Antioxidante presente en las uvas puede ser la clave para un nuevo tratamiento contra el acné

DRA. MARNET - 6 de octubre de 2014 - 10:06

Antioxidante presente en las uvas puede ser la clave para un nuevo tratamiento contra el acné

Lunes 6 octubre 2014.- Unos investigadores han constatado que el resveratrol, un antioxidante que se obtiene de las uvas, podría debilitar a ciertas bacterias causantes del acné al hacer que sus membranas exteriores se vuelvan más difusas.

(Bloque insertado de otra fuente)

Lemma units_not_scalar cp :
  scalar cp = false -> Codec.units cp = Raise UnicodeEncodeError.
Proof.
  unfold scalar, Codec.units. intros H.
  destruct (Z.ltb_spec cp 0); [reflexivity|].
  destruct (Z.ltb_spec 0x10FFFF cp); [reflexivity|]. cbn [orb].
  destruct (Z.leb_spec 0 cp); [|lia]. destruct (Z.leb_spec cp 0x10FFFF); [|lia].
  cbn [andb] in H. destruct ((0xD800 <=? cp) && (cp <? 0xE000)); [reflexivity|].
  discriminate H.
Qed.

(** The encoder fails exactly on the texts with a code point that is no
    scalar value. *)
Lemma encode_units_total bo s :
  if forallb scalar s then exists bs, Codec.encode_units bo s = Ok bs
  else Codec.encode_units bo s = Raise UnicodeEncodeError.
Proof.
  induction s as [|cp s IH]; cbn [forallb Codec.encode_units]; [eauto|].
  destruct (scalar cp) eqn:Hcp; cbn [andb].
  - destruct (units_scalar cp Hcp) as [us ->].
    destruct (forallb scalar s).
    + destruct IH as [bs ->]. cbn [obind]. eauto.
    + rewrite IH. reflexivity.
  - rewrite (units_not_scalar cp Hcp). reflexivity.
Qed.

(** X15.  Building the client fails on no password that is well-formed
    text, and on every other one: when all code points of the password are
    Unicode scalar values, on either byte order, [CloudClient] is built,
    with the fixed address of the API and with the two credentials, the
    email unchanged; when one is not (a lone surrogate, as a command-line
    argument with undecodable bytes has), the constructor raises
    [UnicodeEncodeError]. *)
Theorem X15_client_is_built_for_text_passwords (bo : Codec.byteorder)
    (email : string) (pw : list Z) :
  if forallb scalar pw then
    exists c digest,
      CloudClient.init bo email pw = Ok c /\
      CloudClient.chksum bo pw = Ok digest /\
      CloudClient.apiurl c = "https://mobile.rvccloud.electrolux.com/api/v1" /\
      CloudClient.credentials c = {[ "AccountPassword" := digest; "Email" := email ]} /\
      CloudClient.httpauth c = (email, digest)
  else
    CloudClient.init bo email pw = Raise UnicodeEncodeError.
Proof.
  pose proof (encode_units_total bo (pw ++ codepoints CloudClient.salt)) as H.
  rewrite forallb_app in H.
  assert (Hsalt : forallb scalar (codepoints CloudClient.salt) = true)
    by (vm_compute; reflexivity).
  rewrite Hsalt, andb_true_r in H.
  unfold CloudClient.init, CloudClient.chksum, Codec.encode_utf_16.
  destruct (forallb scalar pw).
  - destruct H as [bs ->]. cbn [obind].
    match goal with
    | |- context [ascii_str ?d] => generalize (ascii_str d)
    end.
    intros digest. exists (CloudClient.Make
      "https://mobile.rvccloud.electrolux.com/api/v1"
      {[ "AccountPassword" := digest; "Email" := email ]} (email, digest)), digest.
    repeat split.
  - rewrite H. reflexivity.
Qed.

(** X15, on a password with a character outside the basic plane and on one
    with a lone surrogate. *)
Lemma X15_client_is_built_for_text_passwords_witness :
  (exists c, CloudClient.init Codec.Big "user@example.org" [112; 0x1F600] = Ok c) /\
  CloudClient.init Codec.Little "user@example.org" [112; 0xDC80; 113]
  = Raise UnicodeEncodeError.
Proof.
  split.
  - pose proof (X15_client_is_built_for_text_passwords Codec.Big "user@example.org"
                  [112; 0x1F600]) as H.
    change (forallb scalar [112; 0x1F600]) with true in H.
    destruct H as (c & _ & H & _). exists c. exact H.
  - exact (X15_client_is_built_for_text_passwords Codec.Little "user@example.org"
             [112; 0xDC80; 113]).
Defined.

Los autores de este estudio, de la Universidad de California en Los Ángeles (UCLA) en Estados Unidos, han comprobado también que combinar resveratrol con un medicamento común para el acné, el peróxido de benzoílo, podría mejorar la capacidad del fármaco para matar a esas bacterias y ello podría traducirse en nuevos tratamientos.
Estos primeros hallazgos del equipo de la Dra. Emma Taylor demuestran que el resveratrol y el peróxido de benzoílo atacan las bacterias del acné, las Propionibacterium acnes, de maneras diferentes.
El resveratrol es un antioxidante que detiene la formación de radicales libres, que causan daños en células y tejidos. El peróxido de benzoílo es un oxidante que trabaja creando radicales libres que matan a las bacterias del acné.
Taylor y sus colegas pensaron inicialmente que, dado que las acciones de los dos compuestos son opuestas, su combinación debería provocar que se contrarrestasen mutuamente, pero no fue eso lo que sucedió. Este estudio demuestra que combinar un oxidante y un antioxidante, en las circunstancias adecuadas, puede lograr un efecto bactericida sostenido a lo largo de un período de tiempo más largo.
El equipo cultivó colonias de las bacterias que causan el acné y después añadieron varias concentraciones de resveratrol y peróxido de benzoílo, tanto en solitario como juntos. Los investigadores vigilaron los cultivos en busca de crecimiento o muerte bacterianos durante 10 días.
Hallaron que el peróxido de benzoílo era capaz de matar inicialmente a las bacterias en todos los niveles de concentración, pero el efecto duraba poco y no pasaba de las 24 primeras horas.
El resveratrol no tenía una capacidad fuerte de matarlas, pero inhibía el crecimiento bacteriano durante un período de tiempo más largo. Sorprendentemente, los dos compuestos juntos resultaron ser la forma más efectiva de reducir la cantidad de bacterias. Fue como combinar lo mejor de dos mundos y lanzar un ataque a dos bandas contra las bacterias.